The Soviet Union had 'veterans' who took part in the actual lighting and who were awarded a place of honour. In Britain soldiers, unless actually disabled, were not practically distinguished from the rest of us. When asked by a Soviet veteran what privileges British veterans were given, I was rather shocked. The British were all veterans and recognised as such, including the young mothers like my own mother.

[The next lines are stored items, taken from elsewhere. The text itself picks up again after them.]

(** Any property that every step preserves survives a fill. *)
Lemma fill_impl_invariant (P : lane -> Prop) v n :
  (forall l, P l -> P (lane_next l)) -> Forall P v -> Forall P (fill_impl v n).2.
Proof.
  intros Hstep Hv. assert (Hs : forall v, Forall P v -> Forall P (xoshiro_step v).2).
  { intros w Hw. apply Forall_map. eapply Forall_impl; [exact Hw | apply Hstep]. }
  assert (Hb : forall k v, Forall P v -> Forall P (fill_blocks k v).2).
  { induction k as [|k IH]; intros w Hw; [done|]. cbn [fill_blocks]. specialize (Hs w Hw).
    destruct (xoshiro_step w) as [out w1]. specialize (IH w1 Hs). by destruct (fill_blocks k w1). }
  unfold fill_impl. specialize (Hb (n / kBlockBytes)%nat v Hv).
  destruct (fill_blocks _ v) as [out v1]. destruct (Nat.eqb _ 0); [done|]. cbn in Hb.
  specialize (Hs v1 Hb). by destruct (xoshiro_step v1).
Qed.

(** ** The byte counter *)

Lemma sequential_fill_app n m s :
  sequential_fill s (n + m) =
    let '(a, s1) := sequential_fill s n in let '(b, s2) := sequential_fill s1 m in (a ++ b, s2).
Proof.
  revert s. induction n as [|n IH]; intros s; cbn [Nat.add sequential_fill].
  { by destruct (sequential_fill s m). }
  rewrite IH. destruct (sequential_fill _ n) as [a s1]. by destruct (sequential_fill s1 m).
Qed.

Lemma sequential_fill_spec s n : is_byte s ->
  sequential_fill s n = (map (fun i => u8 (s + Z.of_nat i)) (seq 0 n), u8 (s + Z.of_nat n)).
Proof.
  revert s. induction n as [|n IH]; intros s Hs.
  { cbn. rewrite Z.add_0_r, u8_small by done. done. }
  cbn [sequential_fill]. rewrite IH by apply u8_range. unfold u8. f_equal.
  - cbn [seq map]. rewrite Z.add_0_r, (Z.mod_small s) by exact Hs. f_equal.
    rewrite <- seq_shift, map_map. apply map_ext. intros i. rewrite Zplus_mod_idemp_l. f_equal. lia.
  - rewrite Zplus_mod_idemp_l. f_equal. lia.
Qed.
Lemma validate_exact_witness :
  map (has demo_result) all_defects
  = map (stream_fault demo_validator (header_of_bytes (take 32 (demo_packet 9 400))) 1000) all_defects.
Proof.
  apply map_ext. intros d. pose proof (validate_exact (registry_find sse42) demo_validator (demo_packet 9 400) 1000 demo_result
    {| future_tolerance_ns := 1000000000; has_baseline := true; expected_sequence := 10; last_timestamp_ns := 400 |}
    ltac:(vm_compute; reflexivity)) as [_ H].
  assert (Hi : intact (registry_find sse42) (demo_packet 9 400) = true) by (vm_compute; reflexivity).
  rewrite Hi in H. destruct H as (h & Hh & Hd & _). rewrite (Hd d). f_equal.
  assert (E : read_header (demo_packet 9 400) = Some (header_of_bytes (take 32 (demo_packet 9 400)))) by (vm_compute; reflexivity).
  congruence.
Defined.

(** [validate] is defined on every record, however short or damaged: it
    never reads outside the record, and its only undefined behaviour is the
    signed overflow of [now - timestamp] or [now + tolerance] on a packet
    whose structure and checksum are right. *)
Theorem validate_undefined_iff find v record now :
  validate find v record now = None <->
  exists h, intact find record = true /\ read_header record = Some h /\
    (~ is_i64 (now - timestamp_ns h) \/ ~ is_i64 (now + future_tolerance_ns v)).
Proof.
  assert (Hchk : forall z, checked_i64 z = None <-> ~ is_i64 z).
  { intros z. split; [intros Hz Hr; by rewrite checked_i64_Some in Hz|].
    destruct (checked_i64 z) eqn:E; [|done]. apply checked_i64_inv in E as [_ ?]. done. }
  split.
  - destruct (intact find record) eqn:Hi.
    + destruct (intact_header find record Hi) as [h Hh]. rewrite (validate_intact find v record now h Hi Hh).
      intros Hn. exists h. split_and!; [done..|]. rewrite <- !Hchk.
      destruct (checked_i64 (now - _)); [|by left]. destruct (checked_i64 (now + _)); [done | by right].
    + destruct (validate_corrupted find v record now Hi) as (? & E & _). by rewrite E.
  - intros (h & Hi & Hh & Hover). rewrite (validate_intact find v record now h Hi Hh). rewrite <- !Hchk in Hover.
    destruct Hover as [-> | ->]; [done|]. by destruct (checked_i64 _).
Qed.

(** C19. No false alarms: packets sealed with any registered algorithm, with
    consecutive sequence numbers (across the 64-bit wrap-around too) and
    non-decreasing timestamps no further ahead than the tolerance, all come
    out clean, with their sequence number and latency. *)
Theorem in_order_stream_is_clean m tolerance seq ts l :
  CpuSpec m -> in_order (registry_find m) tolerance seq ts l ->
  exists v', validate_all (registry_find m) (new_validator tolerance) (received l) = Some (clean_results seq l, v') /\
    Forall (fun r => clean r = true) (clean_results seq l).
Proof.
  intros Hm Hl. destruct (validate_in_order (registry_find m) (new_validator tolerance) seq ts l Hl)
    as (v' & ts' & E & _); [discriminate|].
  exists v'. split; [done|]. clear. revert seq. induction l as [|[[record t] now] l IH]; intros seq; by constructor.
Qed.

I have given this brief account of Britain in the Second World War in the form of a myth, because, although war is immeasurably more complicated than any military or diplomatic or social or ideological description, the simplified stories which are told afterwards by each nation are often claimed as the truth. The Red Army at Stalingrad inflicted the crucial defeat on Hitler's army which began the long German retreat, a fact which is acknowledged by all historians. It is true that the Soviet victories are not given much attention among ordinary people in the west. But on the other hand, Russians are just as unaware of what happened before you were invaded. In Russia the history of the Second World War is the history of the Great Patriotic War. Nobody else in Europe would see it quite like that, especially those who had been fighting since 1939. So understanding Britain involves understanding something about our recent history and how it differs from yours.

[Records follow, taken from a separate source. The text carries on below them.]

(* ===== verification/RegionOwnership.v ===== *)
(** Ownership of mappings and names: the move operations and the destructor
    of [MirroredShmRegion] ([common/src/shm_region.cpp]).

    The variables of a program that hold regions, and the operations C++ code
    can perform on them; the system calls are recorded as they are made.
    Whatever the order of moves, each mapping that was made is unmapped once. *)
From Stdlib Require Import ZArith Lia.
From stdpp Require Import base numbers list strings gmap.
From S2P Require Import Prelude Memory ShmRegion.

(** ** Recorded system calls *)

Inductive call := CallUnmap (address length : Z) | CallUnlink (name : string).

Section Trace.
Context {W : Type} (os : posix W).

Definition keep {A} (log : list call) (p : A * W) : A * (W * list call) := (p.1, (p.2, log)).

Definition traced : posix (W * list call) := {|
  sysconf_pagesize w := sysconf_pagesize os w.1;
  sysconf_errno w := sysconf_errno os w.1;
  shm_unlink w n := keep (w.2 ++ [CallUnlink n]) (shm_unlink os w.1 n);
  shm_create w n := keep w.2 (shm_create os w.1 n);
  shm_open w n := keep w.2 (shm_open os w.1 n);
  ftruncate w fd n := keep w.2 (ftruncate os w.1 fd n);
  fstat_size w fd := fstat_size os w.1 fd;
  close w fd := (close os w.1 fd, w.2);
  mmap_shared w len fd off := keep w.2 (mmap_shared os w.1 len fd off);
  mmap_reserve w len := keep w.2 (mmap_reserve os w.1 len);
  mmap_fixed w a len fd off := keep w.2 (mmap_fixed os w.1 a len fd off);
  munmap w a len := (munmap os w.1 a len, w.2 ++ [CallUnmap a len]);
  errno_ENOENT := errno_ENOENT os;
  resolve w x := resolve os w.1 x;
  object_of w fd := object_of os w.1 fd;
  named w n := named os w.1 n;
  is_open w fd := is_open os w.1 fd;
|}.

(** ** Programs over region variables *)

Inductive region_op :=
  | New (x : nat) (r : MirroredShmRegion)            (* a region from [create] or [try_open] *)
  | MoveInit (x y : nat) (left_name : string)        (* [MirroredShmRegion x(std::move(y))] *)
  | MoveAssign (x y : nat) (left_name : string)      (* [x = std::move(y)], [x] and [y] possibly the same *)
  | Unlink (x : nat)
  | Destroy (x : nat).

Abbreviation variables := (gmap nat MirroredShmRegion).

(** [None]: a variable is used outside its lifetime. *)
Definition region_op_step (vars : variables) (w : W * list call) (op : region_op) : option (variables * (W * list call)) :=
  match op with
  | New x r => if decide (vars !! x = None) then Some (<[x := r]> vars, w) else None
  | MoveInit x y left_name =>
      other ← vars !! y;
      if decide (vars !! x = None) then
        let '(this, other) := move_init other left_name in Some (<[x := this]> (<[y := other]> vars), w)
      else None
  | MoveAssign x y left_name =>
      this ← vars !! x;
      other ← vars !! y;
      if Nat.eqb x y then Some (vars, w)
      else
        let '(this, other, w) := move_assign traced w this other left_name in
        Some (<[x := this]> (<[y := other]> vars), w)
  | Unlink x =>
      r ← vars !! x;
      let '(r, w) := unlink traced w r in Some (<[x := r]> vars, w)
  | Destroy x =>
      r ← vars !! x;
      Some (delete x vars, region_destroy traced w r)
  end.

Fixpoint region_ops_run (vars : variables) (w : W * list call) (ops : list region_op) : option (variables * (W * list call)) :=
  match ops with
  | [] => Some (vars, w)
  | op :: ops => '(vars, w) ← region_op_step vars w op; region_ops_run vars w ops
  end.
End Trace.

(** ** What regions hold *)

Definition pointers (r : MirroredShmRegion) : list (Z * Z) :=
  match mr_data r with Some p => [(p, u64 (2 * mr_data_bytes r))] | None => [] end ++
  match mr_header r with Some p => [(p, mr_header_bytes r)] | None => [] end.

Definition owned (r : MirroredShmRegion) : list string := if mr_owner r then [mr_name r] else [].

Definition of_all {A} (f : MirroredShmRegion -> list A) (vars : gmap nat MirroredShmRegion) : list A :=
  concat (List.map (fun v => f v.2) (map_to_list vars)).

Definition unmapped (log : list call) : list (Z * Z) :=
  omap (fun c => match c with CallUnmap a len => Some (a, len) | _ => None end) log.
Definition unlinked (log : list call) : list string :=
  omap (fun c => match c with CallUnlink n => Some n | _ => None end) log.

Definition made {A} (f : MirroredShmRegion -> list A) (ops : list region_op) : list A :=
  concat (List.map (fun op => match op with New _ r => f r | _ => [] end) ops).

Lemma of_all_insert {A} (f : MirroredShmRegion -> list A) vars x r : vars !! x = None ->
  of_all f (<[x := r]> vars) ≡ₚ f r ++ of_all f vars.
Proof. intros Hx. unfold of_all. by rewrite (map_to_list_insert vars x r Hx). Qed.

Lemma of_all_delete {A} (f : MirroredShmRegion -> list A) vars x r : vars !! x = Some r ->
  of_all f vars ≡ₚ f r ++ of_all f (delete x vars).
Proof. intros Hx. unfold of_all. by rewrite <- (map_to_list_delete vars x r Hx). Qed.

Lemma of_all_update {A} (f : MirroredShmRegion -> list A) vars x r : is_Some (vars !! x) ->
  of_all f (<[x := r]> vars) ≡ₚ f r ++ of_all f (delete x vars).
Proof. intros Hx. rewrite <- insert_delete_eq. by rewrite of_all_insert by apply lookup_delete_eq. Qed.

(** A resource that regions hold ([f]) and system calls give back ([logged]). *)
Section Conservation.
Context {W : Type} (os : posix W) {A : Type} (f : MirroredShmRegion -> list A) (logged : list call -> list A).
Context (Hrelease : forall w log r, logged (region_release (traced os) (w, log) r).2.2 ≡ₚ f r ++ logged log).
Context (Hunlink : forall w log r, let u := unlink (traced os) (w, log) r in f u.1 ++ logged u.2.2 ≡ₚ f r ++ logged log).
Context (Hmove : forall other n, f (move_init other n).1 = f other /\ f (move_init other n).2 = []).

Lemma step_conserves vars w log op vars' w' log' : region_op_step os vars (w, log) op = Some (vars', (w', log')) ->
  of_all f vars' ++ logged log' ≡ₚ of_all f vars ++ logged log ++ made f [op].
Proof.
  destruct op as [x r | x y n | x y n | x | x]; cbn [region_op_step]; unfold made; cbn [List.map concat]; rewrite ?app_nil_r.
  - destruct (decide _) as [Hx|]; [|discriminate]. intros [= <- <- <-]. rewrite of_all_insert by done. solve_Permutation.
  - destruct (vars !! y) as [other|] eqn:Hy; cbn [mbind option_bind]; [|discriminate].
    destruct (decide _) as [Hx|]; [|discriminate]. destruct (Hmove other n) as [H1 H2].
    destruct (move_init other n) as [this left]. cbn [fst snd] in *. intros [= <- <- <-].
    assert (Hxy : x <> y) by congruence.
    rewrite of_all_insert by (by rewrite lookup_insert_ne). rewrite of_all_update by (by eexists).
    rewrite (of_all_delete f vars y other Hy), H1, H2. solve_Permutation.
  - destruct (vars !! x) as [this|] eqn:Hx; cbn [mbind option_bind]; [|discriminate].
    destruct (vars !! y) as [other|] eqn:Hy; cbn [mbind option_bind]; [|discriminate].
    destruct (Nat.eqb_spec x y) as [-> | Hxy]; [by intros [= <- <- <-]|]. unfold move_assign.
    pose proof (Hrelease w log this) as Hr. destruct (region_release _ _ _) as [dead [w1 log1]]. cbn [snd] in Hr.
    destruct (Hmove other n) as [H1 H2]. destruct (move_init other n) as [this' left]. cbn [fst snd] in *. intros [= <- <- <-].
    rewrite of_all_update by (rewrite lookup_insert_ne by congruence; by eexists). rewrite delete_insert_ne by congruence.
    rewrite of_all_update by (rewrite lookup_delete_ne by congruence; by eexists). rewrite Hr, H1, H2.
    rewrite (of_all_delete f vars x this Hx), (of_all_delete f (delete x vars) y other) by (by (rewrite lookup_delete_ne by congruence)).
    solve_Permutation.
  - destruct (vars !! x) as [r|] eqn:Hx; cbn [mbind option_bind]; [|discriminate].
    pose proof (Hunlink w log r) as Hu. destruct (unlink _ _ _) as [r' [w1 log1]]. cbn [fst snd] in Hu. intros [= <- <- <-].
    rewrite of_all_update by (by eexists). rewrite (of_all_delete f vars x r Hx). rewrite <- !app_assoc.
    rewrite (Permutation_app_comm (of_all f (delete x vars)) (logged log1)).
    rewrite (Permutation_app_comm (of_all f (delete x vars)) (logged log)). by rewrite !app_assoc, Hu.
  - destruct (vars !! x) as [r|] eqn:Hx; cbn [mbind option_bind]; [|discriminate]. unfold region_destroy.
    pose proof (Hrelease w log r) as Hr. destruct (region_release _ _ _) as [dead [w1 log1]]. cbn [snd] in Hr |- *.
    intros [= <- <- <-]. rewrite Hr, (of_all_delete f vars x r Hx). solve_Permutation.
Qed.

Lemma run_conserves ops vars w log vars' w' log' : region_ops_run os vars (w, log) ops = Some (vars', (w', log')) ->
  of_all f vars' ++ logged log' ≡ₚ of_all f vars ++ logged log ++ made f ops.
Proof.
  revert vars w log. induction ops as [|op ops IH]; intros vars w log H; cbn [region_ops_run] in H.
  { injection H as <- <- <-. unfold made. cbn. by rewrite app_nil_r. }
  destruct (region_op_step os vars (w, log) op) as [[vars1 [w1 log1]]|] eqn:E; cbn [mbind option_bind] in H; [|discriminate].
  apply step_conserves in E. apply IH in H. rewrite H, app_assoc, E. unfold made. cbn [List.map concat].
  rewrite app_nil_r. solve_Permutation.
Qed.
End Conservation.

Section Ownership.
Context {W : Type} (os : posix W).

Lemma traced_unlink w log r : unlink (traced os) (w, log) r =
  (if mr_owner r then disown r else r, ((unlink os w r).2, log ++ List.map CallUnlink (owned r))).
Proof. unfold unlink, try_unlink, owned. destruct (mr_owner r); cbn; by rewrite ?app_nil_r. Qed.

Lemma traced_release w log r :
  (region_release (traced os) (w, log) r).2.2 =
    log ++ List.map CallUnlink (owned r) ++ List.map (fun p => CallUnmap p.1 p.2) (pointers r).
Proof.
  unfold region_release, pointers. rewrite traced_unlink. set (u := (unlink os w r).2). clearbody u.
  destruct r as [n h d hb db []]; unfold owned; destruct d as [d|], h as [h|]; cbn; by rewrite <- ?app_assoc, ?app_nil_r.
Qed.

Lemma unmapped_calls l : unmapped (List.map (fun p => CallUnmap p.1 p.2) l) = l.
Proof. unfold unmapped. induction l as [|[a n] l IH]; cbn; by rewrite ?IH. Qed.

Lemma unmapped_names l : unmapped (List.map CallUnlink l) = [].
Proof. unfold unmapped. by induction l. Qed.

Lemma unlinked_calls l : unlinked (List.map (fun p => CallUnmap p.1 p.2) l) = [].
Proof. unfold unlinked. by induction l. Qed.

Lemma unlinked_names l : unlinked (List.map CallUnlink l) = l.
Proof. unfold unlinked. induction l as [|n l IH]; cbn; by rewrite ?IH. Qed.
End Ownership.

(** C20. Ownership is linear.  In any program over region variables that uses
    them within their lifetimes (constructing, moving, assigning, also onto
    themselves, unlinking and destroying in any order), the mappings that were
    made are, counted with multiplicity, those the live variables hold and those
    that have been unmapped; and the names of the regions that own theirs are
    those still owned and those that have been unlinked.  So nothing is unmapped
    or unlinked twice, and once the variables are gone nothing is left. *)
Theorem regions_are_linear {W} (os : posix W) w ops vars w' log :
  region_ops_run os ∅ (w, []) ops = Some (vars, (w', log)) ->
  of_all pointers vars ++ unmapped log ≡ₚ made pointers ops /\
  of_all owned vars ++ unlinked log ≡ₚ made owned ops /\
  (vars = ∅ -> unmapped log ≡ₚ made pointers ops /\ unlinked log ≡ₚ made owned ops).
Proof.
  intros H.
  assert (Hp : of_all pointers vars ++ unmapped log ≡ₚ made pointers ops).
  { apply (run_conserves os pointers unmapped) in H; [exact H | | | done].
    - intros w0 l r. rewrite traced_release. unfold unmapped. rewrite !omap_app. fold (unmapped l).
      fold (unmapped (List.map CallUnlink (owned r))). rewrite unmapped_names.
      fold (unmapped (List.map (fun p => CallUnmap p.1 p.2) (pointers r))). rewrite unmapped_calls. solve_Permutation.
    - intros w0 l r u. subst u. rewrite traced_unlink. unfold unmapped. cbn [fst snd]. rewrite omap_app. fold (unmapped l).
      fold (unmapped (List.map CallUnlink (owned r))). rewrite unmapped_names, app_nil_r. by destruct (mr_owner r). }
  assert (Ho : of_all owned vars ++ unlinked log ≡ₚ made owned ops).
  { apply (run_conserves os owned unlinked) in H; [exact H | | | done].
    - intros w0 l r. rewrite traced_release. unfold unlinked. rewrite !omap_app. fold (unlinked l).
      fold (unlinked (List.map CallUnlink (owned r))). rewrite unlinked_names.
      fold (unlinked (List.map (fun p => CallUnmap p.1 p.2) (pointers r))). rewrite unlinked_calls. solve_Permutation.
    - intros w0 l r u. subst u. rewrite traced_unlink. unfold unlinked, owned. cbn [fst snd]. rewrite omap_app. fold (unlinked l).
      destruct (mr_owner r) eqn:Hown; cbn; rewrite ?Hown; solve_Permutation. }
  split_and!; [done | done|]. intros ->. done.
Qed.

(** A region is replaced by move assignment, as when a source attaches again,
    then moved onto itself, unlinked and destroyed with its empty shells. *)
Definition demo_region (name : string) (base : Z) (owner : bool) : MirroredShmRegion := {|
  mr_name := name; mr_header := Some base; mr_data := Some (base + 4096); mr_header_bytes := 4096;
  mr_data_bytes := 8192; mr_owner := owner |}.

Definition demo_region_ops : list region_op := [
  New 0 (demo_region "/a" 65536 true); MoveInit 1 0 "";
  New 2 (demo_region "/b" 131072 false); MoveAssign 2 1 ""; MoveAssign 2 2 "";
  Unlink 2; Destroy 0; Destroy 1; Destroy 2].

Lemma regions_are_linear_witness :
  exists w log, region_ops_run toy_os ∅ (toy_start, []) demo_region_ops = Some (∅, (w, log)) /\
    unlinked log ≡ₚ ["/a"%string] /\
    unmapped log ≡ₚ [(69632, 16384); (65536, 4096); (135168, 16384); (131072, 4096)].
Proof.
  destruct (region_ops_run toy_os ∅ (toy_start, []) demo_region_ops) as [[vars [w log]]|] eqn:E; [|by vm_compute in E].
  destruct (regions_are_linear toy_os toy_start demo_region_ops vars w log E) as (_ & _ & H).
  assert (Hv : vars = ∅) by (vm_compute in E; by injection E as <- _ _). destruct (H Hv) as [H1 H2]. rewrite Hv.
  exists w, log. split; [done | split; [exact H2 | exact H1]].
Defined.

After the war, in 1945, the world position of Britain altered. We were virtually bankrupt. Our Empire collapsed around us and we reluctantly conceded that we no longer had the right to rule other countries. We joined NATO and became part of the 'American sphere of influence'. The consequences of this I discuss in the last part of the book.

Teaching History Today

This version of our history in which triumph gives way to doubt and debate in the contemporary world has been questioned by some of our politicians. They would prefer to see history used as propaganda, for example to give schoolchildren a new pride in Britain. The problem with a propaganda version of history is that it would be inaccurate, biased, and not good at helping children to think critically about what has happened in the past. Also, many teachers shy away from teaching heroic narratives that seem to them false and even absurd.

Some people argue that we should teach a more critical version of British history that incorporates the histories of the West Indian and Asian communities living here. Lessons should pay attention to the slave trade, to oppression within the British Empire, and to the limitations of former heroic narratives. Others point out that if we want to teach the history of the oppressed and forgotten, we could begin with the poor who have always existed in Britain: the rural labourers, the factory children, the women pushed to the sidelines. (This would be like teaching a history of the serfs in Russian - the forefathers of most of you - and leaving high politics out of the story. Would that be a good idea?)

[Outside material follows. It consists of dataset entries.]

(* ===== verification/TransportRegion.v ===== *)
(** The transport over the operating system: the constructors and
    destructors of [ShmPacketSink] and [ShmPacketSource]
    ([common/src/shm_transport.cpp]) composed with [MirroredShmRegion].

    [Transport] models the decisions these constructors take from given
    outcomes of opening and creating regions; here the regions are real, in the
    order in which the code makes and destroys them.  [peek] reads the control
    block in the header page of a mapped region. *)
From Stdlib Require Import ZArith Lia.
From stdpp Require Import base numbers list strings pretty.
From S2P Require Import Prelude Memory RingBuffer ShmRegion Transport.

Section Regions.
Context {W : Type} (os : posix W) (peek : W -> MirroredShmRegion -> RingControl) (kill_ok : Z -> bool).

(** ** Sink *)

Record sink := { sk_region : MirroredShmRegion; sk_control : RingControl; sk_ring : RingProducer }.

(** A local [std::optional<MirroredShmRegion>] goes out of scope. *)
Definition drop_region (w : W) (r : option MirroredShmRegion) : W :=
  match r with Some r => region_destroy os w r | None => w end.

(** The other producer that is using the name, if any. *)
Definition other_producer (w : W) (existing : option MirroredShmRegion) (me : Z) : option Z :=
  match existing with
  | Some r =>
      let control := peek w r in
      let pid := rc_producer_pid control in
      if ring_control_ready control && (process_alive kill_ok pid && negb (Z.eqb pid me)) then Some pid else None
  | None => None
  end.

(** [std::nullopt] where [normalize_capacity] needs more steps than modelled
    (never: [sink_construct_total]). *)
Definition sink_construct (name : string) (capacity me : Z) (w : W) : option (outcome sink * W) :=
  let '(existing, w) := try_open os w name in
  let existing := match existing with Ret existing => existing | Throw _ => None end in
  match other_producer w existing me with
  | Some pid =>
      Some (Throw (RuntimeError ("another producer (pid " +:+ pretty pid +:+ ") is already using " +:+ name)),
            drop_region w existing)
  | None =>
      match page_size os w with
      | Throw e => Some (Throw e, drop_region w existing)
      | Ret page =>
          normalized ← normalize_capacity page capacity;
          Some match normalized with
               | Throw e => (Throw e, drop_region w existing)
               | Ret data_capacity =>
                   match create os w name data_capacity with
                   | (Throw e, w) => (Throw e, drop_region w existing)
                   | (Ret region, w) =>
                       let w := drop_region w existing in
                       let control := initialize_ring_control zero_control (mr_data_bytes region) me in
                       (Ret {| sk_region := region; sk_control := control;
                               sk_ring := new_producer (rc_capacity control) (rc_head control) (rc_tail control) |}, w)
                   end
               end
      end
  end.

(** The destructor's body, then the members: the control block it leaves in
    the object, and the system. *)
Definition sink_destroy (s : sink) (w : W) : RingControl * W :=
  let control := sink_finish (sk_control s) in
  let '(region, w) := unlink os w (sk_region s) in
  (control, region_destroy os w region).

(** ** Source *)

Record attached := { at_region : MirroredShmRegion; at_control : RingControl; at_ring : RingConsumer }.

(** [try_attach]: [at_cas] is the consumer pid the compare-and-exchange finds;
    on the paths that do not attach, the local [region] is destroyed. *)
Definition source_attach (name : string) (me at_cas : Z) (w : W) : outcome (option attached) * W :=
  match try_open os w name with
  | (Throw e, w) => (Throw e, w)
  | (Ret None, w) => (Ret None, w)
  | (Ret (Some region), w) =>
      match try_attach kill_ok name (Ret (Some (peek w region, mr_data_bytes region))) me at_cas with
      | Throw e => (Throw e, region_destroy os w region)
      | Ret None => (Ret None, region_destroy os w region)
      | Ret (Some (control, ring)) => (Ret (Some {| at_region := region; at_control := control; at_ring := ring |}), w)
      end
  end.

(** [disconnect] of a connected source, and the destructor. *)
Definition source_detach (a : attached) (w : W) : W := region_destroy os w (at_region a).
End Regions.

(** ** Mappings across a sequence of calls *)

Section Placement.
Context {W : Type} (os : posix W) `{!PosixLaws os} `{!NameLaws os}.
Context (peek : W -> MirroredShmRegion -> RingControl) (kill_ok : Z -> bool).

Definition same_maps (w w' : W) : Prop := forall x, resolve os w' x = resolve os w x.
Definition same_names (w w' : W) : Prop := forall n, named os w' n = named os w n.

Lemma destroy_resolve w r x : resolve os (region_destroy os w r) x = if covers r x then None else resolve os w x.
Proof. apply release_resolve. apply _. Qed.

So what is actually taught now? The Government can suggest suitable content but cannot impose exactly what is taught or textbooks which should be used or interpretations of what happened. British history from mediaeval times onwards, but, as I have said, special emphasis is put on major events in world history during the twentieth century - such as the course of the Russian Revolution and the course of the Second World War. Unlike the situation in Russia, however, different schools choose from among a range of options, and a wide range are available. (Consequently, if you ask British people now about their history, lake note of their age because it will explain their approach to the question.